The Pathophysiology and Treatment of Graft- Versus-Host Disease: Lessons Learnt From Animal Models

Abstract

Allogeneic hematopoietic cell transplantation (HCT) is a curative treatment for hematologic malignancies, bone marrow failure syndromes, and inherited immunodeficiencies and metabolic diseases. Graft-versus-host disease (GVHD) is the major life-threatening complication after allogeneic HCT. New insights into the pathophysiology of GVHD garnered from our understanding of the immunological pathways within animal models have been pivotal in driving new therapeutic paradigms in the clinic. Successful clinical translations include histocompatibility matching, GVHD prophylaxis using cyclosporine and methotrexate, posttransplant cyclophosphamide, and the use of broad kinase inhibitors that inhibit cytokine signaling (e.g. ruxolitinib). New approaches focus on naïve T cell depletion, targeted cytokine modulation and the inhibition of co-stimulation. This review highlights the use of animal transplantation models to guide new therapeutic principles.

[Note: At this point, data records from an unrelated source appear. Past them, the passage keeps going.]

(** * Qiita: parameter sets (qiita_db/parameters.py) and the raw-data
      editor tab (qiita_pet/uimodules/raw_data_tab.py)

    A shallow embedding of the two Python modules.  The database the
    parameter classes talk to is explicit state: every method is a
    computation that takes the database, may raise a Python exception, and
    hands the database back.  Python dicts and sets are finite maps and
    finite sets; lists are lists. *)

From stdpp Require Import gmap strings list fin_maps sorting pretty.

Local Open Scope string_scope.
Local Open Scope list_scope.

#[local] Set Warnings "-clear-no-such-hyp".

(** ** Python values, exceptions and the computation monad *)

Module Python.

(** The scalars that travel between Python and the parameter tables.
    Floating-point columns are outside this model, and so is SQL NULL: the
    parameter tables are filled by [create] only, which supplies every
    column. *)
Inductive value :=
  | VBool (b : bool)
  | VInt (z : Z)
  | VStr (s : string).

#[global] Instance value_eq_dec : EqDecision value.
Proof. solve_decision. Defined.

(** [str(v)], which is what ["%s" % v] prints. *)
Definition str (v : value) : string :=
  match v with
  | VBool true => "True"
  | VBool false => "False"
  | VInt z => pretty z
  | VStr s => s
  end.
Lemma validate_accepts_valid_fields_witness :
  (fst (FormScreen.validateForm a_day ana_form) = true /\
   FormScreen.errors (snd (FormScreen.validateForm a_day ana_form))
   = FormScreen.FormErrors.empty) /\
  (fst (LoginScreen.validateForm ana_login) = true /\
   forall field,
     LoginScreen.shown (LoginScreen.errors (snd (LoginScreen.validateForm ana_login)))
                       field = None).
Proof.
  destruct validate_accepts_valid_fields as (HF & _ & HL & _).
  split.
  - apply HF. exact ana_fields_valid.
  - apply HL.
    + apply PatternFacts.validateEmail_shape. reflexivity.
    + unfold required. vm_compute. discriminate.
    + simpl. lia.
Defined.

(** C1 as stated fails on the login form: a password of six spaces has
    length 6, the email is valid, and [validateForm] returns [false] with
    the password flagged as missing. *)
Lemma blank_password_rejected :
  email_shape (LoginScreen.email blank_login) /\
  6 <= List.length (LoginScreen.password blank_login) /\
  fst (LoginScreen.validateForm blank_login) = false /\
  LoginScreen.shown (LoginScreen.errors (snd (LoginScreen.validateForm blank_login)))
                    LoginScreen.K_password = Some "Senha é obrigatória".
Proof.
  split; [apply PatternFacts.validateEmail_shape; reflexivity|].
  split; [simpl; lia|]. split; reflexivity.
Qed.

(** The table's rule implies nothing more than the rule the code applies,
    and for the email the two are one rule. *)
Lemma login_rule_implies_tabled (st : LoginScreen.State) (field : LoginScreen.Field) :
  login_rule st field -> login_rule_tabled st field.
Proof.
  assert (H : forall s, required s -> s <> []).
  { intros s Hs ->. now apply Hs. }
  destruct field; simpl; intros [Hr Hs]; split; auto.
Qed.

Lemma login_email_rule_tabled (st : LoginScreen.State) :
  login_rule st LoginScreen.K_email <-> login_rule_tabled st LoginScreen.K_email.
Proof.
  split; [apply login_rule_implies_tabled|].
  simpl. intros [_ Hs]. split; [|exact Hs].
  now apply PatternFacts.email_shape_required.
Qed.

(** C2 as stated fails on the login form: a password of six spaces is not
    empty and has length 6, so it passes the rule of the table, and yet
    the pass leaves it an entry. *)
Lemma blank_password_has_entry :
  login_rule_tabled blank_login LoginScreen.K_password /\
  LoginScreen.shown (LoginScreen.errors (snd (LoginScreen.validateForm blank_login)))
                    LoginScreen.K_password = Some "Senha é obrigatória".
Proof.
  split; [|reflexivity]. simpl. split; [discriminate | lia].
Qed.

(** C2, as amended: after a pass a field has an entry exactly when it fails
    its rule, the rule of the login password being: not empty after trim
    and of length 6 or more (every other rule is the one of the table);
    the entry of a failing field is a message that is not empty and a
    passing field has none.  On the login form the entries are the
    messages the screen shows, the stored strings that are not empty. *)
Theorem errors_iff_rule_fails :
  (forall today st field,
      let e := FormScreen.errors (snd (FormScreen.validateForm today st)) in
      (FormScreen.error_of e field <> None <->
       ~ form_rule today (FormScreen.formData st) field) /\
      (FormScreen.error_of e field = None <->
       form_rule today (FormScreen.formData st) field) /\
      (forall m, FormScreen.error_of e field = Some m -> m <> EmptyString)) /\
  (forall st field,
      let e := LoginScreen.errors (snd (LoginScreen.validateForm st)) in
      (LoginScreen.shown e field <> None <-> ~ login_rule st field) /\
      (LoginScreen.shown e field = None <-> login_rule st field) /\
      (forall m, LoginScreen.shown e field = Some m -> m <> EmptyString)).
Proof.
  split.
  - intros today st field e.
    pose proof (FormFacts.no_error_iff_rule today st field) as H. fold e in H.
    split; [|split].
    + rewrite H. tauto.
    + exact H.
    + intros m. apply FormFacts.error_not_empty.
  - intros st field e.
    pose proof (LoginFacts.login_no_error_iff_rule st field) as H. fold e in H.
    split; [|split].
    + rewrite H. tauto.
    + exact H.
    + intros m. apply LoginFacts.shown_not_empty.
Qed.

(** C3, as amended: the errors and the flag of a pass are a function of
    the form data and of the current year, and of nothing else in the
    state; a second pass in the same year over the unchanged form data
    gives the same errors. *)
Theorem validate_function_of_form_and_year
        (today1 today2 : FormScreen.Date) (st1 st2 : FormScreen.State)
        (Hform : FormScreen.formData st1 = FormScreen.formData st2)
        (Hyear : FormScreen.getFullYear today1 = FormScreen.getFullYear today2) :
  fst (FormScreen.validateForm today1 st1) = fst (FormScreen.validateForm today2 st2) /\
  FormScreen.errors (snd (FormScreen.validateForm today1 st1))
  = FormScreen.errors (snd (FormScreen.validateForm today2 st2)) /\
  FormScreen.errors
    (snd (FormScreen.validateForm today2 (snd (FormScreen.validateForm today1 st1))))
  = FormScreen.errors (snd (FormScreen.validateForm today1 st1)).
Proof.
  destruct (FormFacts.validateForm_frame today1 st1) as (Hf & _).
  rewrite !FormFacts.validateForm_flag, !FormFacts.validateForm_errors. cbv zeta.
  rewrite Hf, Hform, Hyear. auto.
Qed.

Lemma validate_function_of_form_and_year_witness :
  fst (FormScreen.validateForm (FormScreen.MkDate 2026 1 1) ana_form)
  = fst (FormScreen.validateForm (FormScreen.MkDate 2026 12 31)
                                 (FormScreen.setIsLoading true ana_form)) /\
  FormScreen.errors (snd (FormScreen.validateForm (FormScreen.MkDate 2026 1 1) ana_form))
  = FormScreen.errors
      (snd (FormScreen.validateForm (FormScreen.MkDate 2026 12 31)
                                    (FormScreen.setIsLoading true ana_form))) /\
  FormScreen.errors
    (snd (FormScreen.validateForm
            (FormScreen.MkDate 2026 12 31)
            (snd (FormScreen.validateForm (FormScreen.MkDate 2026 1 1) ana_form))))
  = FormScreen.errors (snd (FormScreen.validateForm (FormScreen.MkDate 2026 1 1) ana_form)).
Proof.
  apply (@validate_function_of_form_and_year
           (FormScreen.MkDate 2026 1 1) (FormScreen.MkDate 2026 12 31)
           ana_form (FormScreen.setIsLoading true ana_form));
    reflexivity.
Defined.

Keywords: animal models; graft-versus-host disease; history; pathophysiology; treatment.

Figure 1

Timeline of major experimental concepts that have translated into clinical practice. GVHD was initially described as a wasting syndrome in transplanted mice in 1956. Early clinical bone marrow transplantation was associated with high mortality due to GVHD, infection and relapse. Recognition of T cells as the mediators of GVHD and GVL and initiating rudimentary tissue-typing. Conditioning and GVHD prophylaxis regimens were developed in dog models in the 1980s that led to reduced intensity and non-myeloablative conditioning in the 1990s. Stem cell mobilization following cytokine administration was developed in the early 1990s and gained widespread clinical translation. New approaches to GVHD prophylaxis, including post-transplant cyclophosphamide (PT-Cy) and naïve T (Tn) cell depletion developed in the 2000s and are increasingly utilized in the clinic. In the last decade the widespread use of gene editing, initially in T cells, has been widely translated to modulate GVHD and GVL. Figure generated with biorender.com.